Age is not a disqualifying factor in the measure of a fighter; Daniel Cormier remains a top pound-for-pound mainstay despite mere weeks separating him from his 40th birthday. It is, however, a useful indicator of a division’s need for turnover, and light heavyweight is clearly a division in need of drastic turnover.

Some of the pre-UFC 235 chatter on social media concerned whether or not a Smith victory would be the biggest upset in the history of the sport, and the betting odds – while not the most prohibitive we’ve seen – supported that general sentiment.

Would Thiago Santos be given a significantly greater chance? Who would come next? Johnny Walker has looked electrifying in three UFC appearances, but handing Misha Cirkunov his third knockout loss in four fights is perhaps not the best indicator of a young fighter’s preparedness to face Jon Jones.
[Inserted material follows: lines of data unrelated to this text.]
(* ===== verification/Coordinator.v ===== *)
(** * The DAVE coordinator (cacophony/src/dave.rs, dave/src/version.rs)

    [DaveCoordinator] drives the session from the gateway's state: [pump] runs
    after every gateway event and returns the commands to send.  It is written
    against [DaveSession], the interface of the session, which Session.v
    implements (the instance at the end).  The observer's callbacks do not
    change anything and are left out; [now] is the reading of the clock at the
    call of [pump]. *)

From S2P Require Import Prelude Effects Gcm Frame Ratchet Cryptor MlsPolicy Identity Session DaveGateway Gateway.
Import DaveGateway.DaveGateway Gateway.Gateway Cryptor.Passthrough.

Module Coordinator.

#[export] Instance PassthroughMode_eq_dec : EqDecision PassthroughMode.
Proof. solve_decision. Defined.

(** ** The interface of the session

    [session_key] is the key in use for sending, [session_media s s'] that
    encrypting or decrypting a frame takes [s] to [s']. *)
Class DaveSession := {
  session_t : Type;
  init_error : Type; set_sender_error : Type; key_package_error : Type; proposals_error : Type; welcome_error : Type; commit_error : Type;
  sending_key_t : Type;
  session_create : Z -> Identity.IdentityKeyPair -> Z -> Z -> init_error + session_t;
  session_receive_ready : session_t -> bool;
  session_key : session_t -> option sending_key_t;
  session_set_external_sender : bytes -> st session_t set_sender_error ();
  session_create_key_package : st session_t key_package_error bytes;
  session_process_proposals : Session.ProposalsOperation -> bytes -> (Z -> bool) -> st session_t proposals_error (option Session.CommitWelcome);
  session_process_welcome : Z -> bytes -> st session_t welcome_error ();
  session_process_commit : Z -> bytes -> st session_t commit_error ();
  session_activate : session_t -> bool * session_t;
  session_set_passthrough : Z -> PassthroughMode -> session_t -> session_t;
  session_media : session_t -> session_t -> Prop;
}.

(** What the coordinator relies on: no operation panics on a session made by
    the interface, only [session_activate] changes the key in use, activating
    twice does nothing, and key packages and passthrough do not stage a key. *)
Class DaveSessionLaws (D : DaveSession) := {
  session_ok : session_t -> Prop;
  session_create_ok : forall now k u c s, session_create now k u c = inr s -> session_ok s /\ session_receive_ready s = false /\ session_key s = None;
  session_set_external_sender_ok : forall l s, session_ok s -> wp (session_set_external_sender l) (fun _ s' => session_ok s') (fun _ s' => session_ok s') s;
  session_create_key_package_ok : forall s, session_ok s -> wp session_create_key_package (fun _ s' => session_ok s') (fun _ s' => session_ok s') s;
  session_process_proposals_ok : forall op l x s, session_ok s ->
    wp (session_process_proposals op l x) (fun _ s' => session_ok s') (fun _ s' => session_ok s') s;
  session_process_welcome_ok : forall now w s, session_ok s -> wp (session_process_welcome now w) (fun _ s' => session_ok s') (fun _ s' => session_ok s') s;
  session_process_commit_ok : forall now m s, session_ok s -> wp (session_process_commit now m) (fun _ s' => session_ok s') (fun _ s' => session_ok s') s;
  session_activate_ok : forall s, session_ok s -> session_ok (session_activate s).2;
  session_set_passthrough_ok : forall now m s, session_ok s -> session_ok (session_set_passthrough now m s);
  session_media_ok : forall s s', session_ok s -> session_media s s' -> session_ok s';
  session_set_external_sender_key : forall l, keeps session_key (session_set_external_sender l);
  session_create_key_package_key : keeps session_key session_create_key_package;
  session_process_proposals_key : forall op l x, keeps session_key (session_process_proposals op l x);
  session_process_welcome_key : forall now w, keeps session_key (session_process_welcome now w);
  session_process_commit_key : forall now m, keeps session_key (session_process_commit now m);
  session_set_passthrough_key : forall now m s, session_key (session_set_passthrough now m s) = session_key s;
  session_activate_idle : forall s, (session_activate s).1 = false -> (session_activate s).2 = s;
  session_activate_twice : forall s, (session_activate (session_activate s).2).1 = false;
  session_create_key_package_staged : keeps (fun s => (session_activate s).1) session_create_key_package;
  session_set_passthrough_staged : forall now m s, (session_activate (session_set_passthrough now m s)).1 = (session_activate s).1;
}.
Regardless, he’s likely just one more highlight reel performance away from that opportunity, no matter who that win comes against.
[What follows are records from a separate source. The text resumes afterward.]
(** The answers given, with the channel each goes to. *)
Definition PacketReply : Type := nat * (PacketReceiveError + RawUdpPacket).

Definition ensure_len_at_most (max_len : nat) (kind : PayloadKind) (p : RawUdpPacket) : PacketReceiveError + RawUdpPacket :=
  if (max_len <? length (raw_bytes p))%nat then inl (PayloadTooLarge kind (length (raw_bytes p)) max_len) else inr p.

Abbreviation packet_receives := (list (list PendingReceive)).

Definition push_packet_receive {E} (kind : LowLevelReceiveKind) (receive : PendingReceive) (q : packet_receives) : res E packet_receives :=
  Buckets.bucket_push_back kind receive q.

Definition pop_packet_receive {E} (kind : LowLevelReceiveKind) (q : packet_receives) : res E (option PendingReceive * packet_receives) :=
  Buckets.bucket_pop_front kind q.

(** [closed] tells which answers nobody waits for any more. *)
Fixpoint discard_closed_in {E} (closed : nat -> bool) (kinds : list LowLevelReceiveKind) (q : packet_receives) : res E packet_receives :=
  match kinds with
  | [] => Ok q
  | k :: kinds => q ← Buckets.bucket_retain k (fun receive => negb (closed (response receive))) q; discard_closed_in closed kinds q
  end.

Definition discard_closed_packet_receives {E} (closed : nat -> bool) (q : packet_receives) : res E packet_receives :=
  discard_closed_in closed all_kinds q.

Fixpoint complete_closed_of {E} (fuel : nat) (k : LowLevelReceiveKind) (q : packet_receives) : res E (list PacketReply * packet_receives) :=
  match fuel with
  | O => Panic
  | S fuel =>
      '(o, q) ← pop_packet_receive k q;
      match o with
      | None => Ok ([], q)
      | Some receive => '(replies, q) ← complete_closed_of fuel k q; Ok ((response receive, inl ConnectionClosed) :: replies, q)
      end
  end.

Fixpoint complete_closed_in {E} (kinds : list LowLevelReceiveKind) (q : packet_receives) : res E (list PacketReply * packet_receives) :=
  match kinds with
  | [] => Ok ([], q)
  | k :: kinds =>
      '(replies, q) ← complete_closed_of (S (Buckets.bucket_len q)) k q;
      '(replies', q) ← complete_closed_in kinds q; Ok (replies ++ replies', q)
  end.

Definition complete_closed_packet_receives {E} (q : packet_receives) : res E (list PacketReply * packet_receives) :=
  complete_closed_in all_kinds q.

Definition resolve_pending_packet_receive {E} (kind : LowLevelReceiveKind) (info : Rtp.RawUdpPacketInfo) (packet : bytes) (q : packet_receives)
    : res E (list PacketReply * packet_receives) :=
  '(o, q) ← pop_packet_receive kind q;
  Ok (match o with
      | None => []
      | Some receive => [(response receive, ensure_len_at_most (max_len receive) (payload_kind kind) {| raw_bytes := packet; raw_info := info |})]
      end, q).

Fixpoint resolve_kinds {E} (kinds : list LowLevelReceiveKind) (info : Rtp.RawUdpPacketInfo) (packet : bytes) (q : packet_receives)
    : res E (list PacketReply * packet_receives) :=
  match kinds with
  | [] => Ok ([], q)
  | k :: kinds =>
      '(replies, q) ← (if accepts k info then resolve_pending_packet_receive k info packet q else Ok ([], q));
      '(replies', q) ← resolve_kinds kinds info packet q; Ok (replies ++ replies', q)
  end.

Definition resolve_pending_low_level_receives {E} (info : Rtp.RawUdpPacketInfo) (packet : bytes) (q : packet_receives)
    : res E (list PacketReply * packet_receives) :=
  resolve_kinds all_kinds info packet q.

(** The answer a request gets from a packet. *)
Definition answer (kind : LowLevelReceiveKind) (info : Rtp.RawUdpPacketInfo) (packet : bytes) (receive : PendingReceive) : PacketReply :=
  (response receive, ensure_len_at_most (max_len receive) (payload_kind kind) {| raw_bytes := packet; raw_info := info |}).

(** Every packet answers the oldest request for raw packets, and unless it is
    an RTCP packet the oldest request for RTP packets; the other requests wait
    in their order.  When the connection ends, all requests are answered. *)
Lemma packet_requests_fifo {E} info packet (raw rtp : list PendingReceive) :
  resolve_pending_low_level_receives (E := E) info packet [raw; rtp] =
    Ok ((answer RawUdp info packet <$> take 1 raw) ++ (if Rtp.is_rtcp info then [] else answer RtpUdp info packet <$> take 1 rtp),
        [tail raw; if Rtp.is_rtcp info then rtp else tail rtp]) /\
  complete_closed_packet_receives (E := E) [raw; rtp] =
    Ok ((fun r => (response r, inl ConnectionClosed)) <$> raw ++ rtp, [[]; []]).
Proof.
  split.
  - unfold resolve_pending_low_level_receives. destruct raw as [|r raw], rtp as [|r' rtp]; cbn; destruct (Rtp.is_rtcp info); done.
  - assert (forall fuel l other, (length l < fuel)%nat ->
      complete_closed_of (E := E) fuel RawUdp [l; other] = Ok ((fun r => (response r, inl ConnectionClosed)) <$> l, [[]; other])) as Hraw.
    { intros fuel l. revert fuel. induction l as [|x l IH]; intros [|fuel] other Hl; simpl in Hl; try lia; [done|].
      cbn. change (Buckets.set_bucket RawUdp l _) with [l; other]. rewrite IH by lia. done. }
    assert (forall fuel l other, (length l < fuel)%nat ->
      complete_closed_of (E := E) fuel RtpUdp [other; l] = Ok ((fun r => (response r, inl ConnectionClosed)) <$> l, [other; []])) as Hrtp.
    { intros fuel l. revert fuel. induction l as [|x l IH]; intros [|fuel] other Hl; simpl in Hl; try lia; [done|].
      cbn. change (Buckets.set_bucket RtpUdp l _) with [other; l]. rewrite IH by lia. done. }
    unfold complete_closed_packet_receives. cbn [complete_closed_in all_kinds]. rewrite Hraw by (unfold Buckets.bucket_len; simpl; lia).
    cbn [mbind res_mbind]. rewrite Hrtp by (unfold Buckets.bucket_len; simpl; lia). cbn [mbind res_mbind].
    by rewrite app_nil_r, fmap_app.
Qed.

Module ReadySamples.
#[local] Existing Instance Assembler.AssemblerSamples.sample_raw.

(** Three results wait; the stream has two slots, one taken; the user's task
    takes a frame before the second access and closes before the fifth. *)
Definition sample_handover : Handover Z := {|
  ready_frames := {| items := [inl 1; inl 2; inl 3]; capacity := 4 |};
  frame_stream := Some {| chan_capacity := 2; chan_items := [inl 0]; chan_closed := false |};
  sent_frames := []; drop_events := []; schedule := [[]; [TakeFrame]; []; []; [CloseStream]] |}.

Lemma flush_in_order_witness :
  exists h', flush_frame_stream (E := Empty_set) true sample_handover = (Ok (), h') /\ fits h' /\ drop_events h' = drop_events sample_handover /\
    (exists l lost, sent_frames h' = sent_frames sample_handover ++ l /\
       items (ready_frames sample_handover) = l ++ lost ++ items (ready_frames h') /\
       (lost = [] \/ frame_stream h' = None /\ is_some (frame_stream sample_handover) = true /\ exists x, lost = [x])) /\
    (frame_stream h' = None \/ items (ready_frames h') = [] \/ exists c, frame_stream h' = Some c /\ free_slots c = 0%nat).
Proof. apply flush_in_order. intros c [= <-]. cbn. lia. Defined.
End ReadySamples.
End ReadyFrames.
When then-light heavyweight champion Daniel Cormier famously quipped during Jones’ suspension, “Jon Jones, get your shit together, I’m waiting for you,” fans may have forgiven Jones or anyone else for wrongly assuming that there was more than Cormier waiting for him.

11 years into his career, Jones is likely in the final years of his peak. For a man with such a spectacular history, it would be no great sin to spend those years on a victory lap, tearing through the shambles of the division which he has so insurmountably placed himself atop. However, for a man who has spoken so consistently of fighting for his legacy – and if he is to be remembered as the greatest fighter of all time – the light heavyweight division has absolutely nothing to offer Jon Jones.

Short of moving up to heavyweight – an idea he has so far not entertained – the greatest fighter alive will continue to stride through a desolate wasteland, fending off a series of ill-fated challengers each buoyed only by the potential glory of pulling off the most unlikely upset in MMA history.